I do want to go to school for Photography. I really do. But I don't. I love Photography. To me there is no better way for me to Relax. & There lies problem number one of me going to school for it. I love Photography, It isn't a Job for me. Its a hobby, something I do, just for me. (Well I take pictures for other people, but I do it because I want too, or have been talked into it.) I don't want to lose the love of it. I don't want it to become something I HAVE TO DO. I want it to stay something I love doing. *Like Christmas this weekend, a few people where surprised that I didn't take as many pictures as I normally do.*








         Another reason I haven't gone into Photography, sighs,The term Socially Awkward comes to mind. I know I am awkward towards people. I know I am. & I know my friends if reading this are laughing to themselves because they are use to me bossing them around, moving them to where I think the photos would look best at.

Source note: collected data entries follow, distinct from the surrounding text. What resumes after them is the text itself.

(** Clearing the entries from [first] on leaves entries of [l0], or everything on an error. *)
Lemma delete_suffix_ok built elected l l0 first r m err r' :
  history_ok built elected -> built l -> log_rep (r_logs r) m ->
  (forall i e, m !! i = Some e -> 1 <= i /\ l !! Z.to_nat (i - 1) = Some e) ->
  rs_lastLogIndex (r_raftState r) = Z.of_nat (length l) -> first = 1 + Z.of_nat (length l0) -> l0 = take (length l0) l ->
  (if first <=? rs_lastLogIndex (r_raftState r) then
     let! (err, logs) := DeleteRange first (rs_lastLogIndex (r_raftState r)) (r_logs r) in Return (err, set_rlogs logs r)
   else Return (None, r)) = Return (err, r') ->
  exists m', log_rep (r_logs r') m' /\ r_raftState r' = r_raftState r /\
    (forall i e, m' !! i = Some e -> m !! i = Some e) /\
    (err = None -> forall i e, m' !! i = Some e -> 1 <= i /\ l0 !! Z.to_nat (i - 1) = Some e).
Proof.
  intros Hh Hb Hrep Hin Hli Hf Hl0. rewrite Hli.
  assert (Hcut : forall i e, m !! i = Some e -> i <= Z.of_nat (length l0) -> 1 <= i /\ l0 !! Z.to_nat (i - 1) = Some e).
  { intros i e He Hi. destruct (Hin _ _ He) as [Hi1 Hl]. split; [done|]. rewrite Hl0, lookup_take_lt by lia. done. }
  destruct (Z.leb_spec first (Z.of_nat (length l))) as [Hd|Hd].
  - destruct (hist_numbered _ _ Hh _ Hb) as (_ & _ & Hlen).
    destruct (DeleteRange_law (r_logs r) m first (Z.of_nat (length l)) Hrep) as (e & s1 & -> & Hs1);
      [unfold uint64_ok; lia..|]. cbn [outcome_bind]. intros [= <- <-].
    exists (if e is None then delete_logs first (Z.of_nat (length l)) m else m).
    split; [done|]. split; [done|]. destruct e; [by split|]. unfold delete_logs. split.
    + intros i e0 [? _]%map_lookup_filter_Some. done.
    + intros _ i e0 [He Hr]%map_lookup_filter_Some. simpl in Hr. apply Hcut; [done|].
      destruct (Hin _ _ He) as [Hi Hl%lookup_lt_Some]. lia.
  - intros [= <- <-]. exists m. split_and!; [done|done|auto|]. intros _ i e He. apply Hcut; [done|].
    destruct (Hin _ _ He) as [Hi Hl%lookup_lt_Some]. lia.
Qed.

(** Entries after those of [l0]. *)
Lemma stored_after l0 es (m : gmap Z Log) i e :
  (forall i e, m !! i = Some e -> 1 <= i /\ l0 !! Z.to_nat (i - 1) = Some e) ->
  (map_seqZ (1 + Z.of_nat (length l0)) es ∪ m) !! i = Some e ->
  1 <= i /\ (l0 ++ es)%list !! Z.to_nat (i - 1) = Some e.
Proof.
  intros Hm [He|[_ He]]%lookup_union_Some_raw.
  - apply lookup_map_seqZ_Some in He as [Hi He]. split; [lia|]. rewrite lookup_app_r by lia.
    by replace (Z.to_nat (i - 1) - length l0)%nat with (Z.to_nat (i - (1 + Z.of_nat (length l0)))) by lia.
  - destruct (Hm _ _ He) as [Hi Hl]. split; [done|]. by apply lookup_app_l_Some.
Qed.

Lemma entries_ok built elected l0 es :
  history_ok built elected -> built (l0 ++ es)%list -> Forall (fun e => uint64_ok (log_Index e)) es.
Proof.
  intros Hh Hb. destruct (hist_numbered _ _ Hh _ Hb) as (_ & _ & Hlen). rewrite length_app in Hlen.
  apply Forall_lookup. intros k e Hk. destruct (entries_numbered _ _ _ _ _ _ Hh Hb Hk) as [Hi _].
  apply lookup_lt_Some in Hk. unfold uint64_ok. lia.
Qed.

Lemma store_ok built elected l l0 a r b r' :
  history_ok built elected -> log_ok built l r -> built (l0 ++ ae_Entries a)%list -> l0 = take (length l0) l ->
  storeEntries a r = Return (b, r') -> exists l', log_ok built l' r'.
Proof.
  intros Hh Hok Hb0 Hl0. pose proof Hok as (Hb & (m & Hrep & Hin) & Hli & Hlt & Hsn & Hcm & Hap). unfold storeEntries.
  set (es := ae_Entries a) in *. destruct es as [|first es'] eqn:Ees; [intros [= _ <-]; by exists l|]. cbn [head]. rewrite <- Ees in *.
  destruct (last es) as [lst|] eqn:Elast; [|by rewrite Ees, last_None in Elast].
  destruct (entries_numbered _ _ _ _ 0%nat first Hh Hb0 ltac:(by rewrite Ees)) as [Hfirst _]. rewrite Z.add_0_r in Hfirst.
  destruct (entries_numbered _ _ _ _ (pred (length es)) lst Hh Hb0 ltac:(by rewrite <- last_lookup)) as [Hlst _].
  assert (Hne : (0 < length es)%nat) by (rewrite Ees; simpl; lia).
  destruct (if log_Index first <=? _ then _ else _) as [[err r1]|] eqn:E1; [|done]. cbn [outcome_bind].
  apply (delete_suffix_ok built elected l l0 _ _ m) in E1 as (m1 & Hrep1 & Hrs1 & Hsub & Hbelow); [|done..].
  assert (Hkeep : forall r2, r_raftState r2 = r_raftState r -> log_rep (r_logs r2) m1 -> log_ok built l r2).
  { intros r2 Hrs2 Hrep2. apply (log_ok_intro built l r2 m1); rewrite ?Hrs2; try done. intros i e He. apply Hin; auto. }
  destruct err as [e|]; [intros [= _ <-]; exists l; by apply Hkeep|].
  destruct (StoreLogs_law (r_logs r1) m1 es Hrep1 (entries_ok _ _ _ _ Hh Hb0)) as (err & s2 & -> & Hs2).
  cbn [outcome_bind]. destruct err as [e|]; intros [= _ <-]; [exists l; by apply Hkeep|].
  destruct (entries_consecutive _ _ _ _ Hh Hb0) as [Hc He]. rewrite He, (insert_logs_seq _ _ _ Hc) in Hs2.
  exists (l0 ++ es)%list. eapply (log_ok_intro built (l0 ++ es)%list); [done|exact Hs2|..]; simpl; rewrite ?Hrs1; try done.
  - intros i e'. apply stored_after. by apply Hbelow.
  - rewrite length_app, Hlst. lia.
  - unfold last_term. by rewrite last_app, Elast.
Qed.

But they are friends, People who I've been able to get over this damn shyness with. I can't do it with a bunch of strangers. Trust me. I've tried. Im not the kind of girl that is okay in a group of people, being in the center.  Shy doesn't even begin to cover it. It takes me forever to crawl out of this shell that I've built up. I really need to get over it & to be fair I'm trying. I really am. But Awkward suits me......... The word about sums it up.


There's a few more reasons. Like Money. That's an issue. Ummmm, I guess another reason would be I don't think my pictures are all that great. Just saying.... I do it for me. I like it & yea.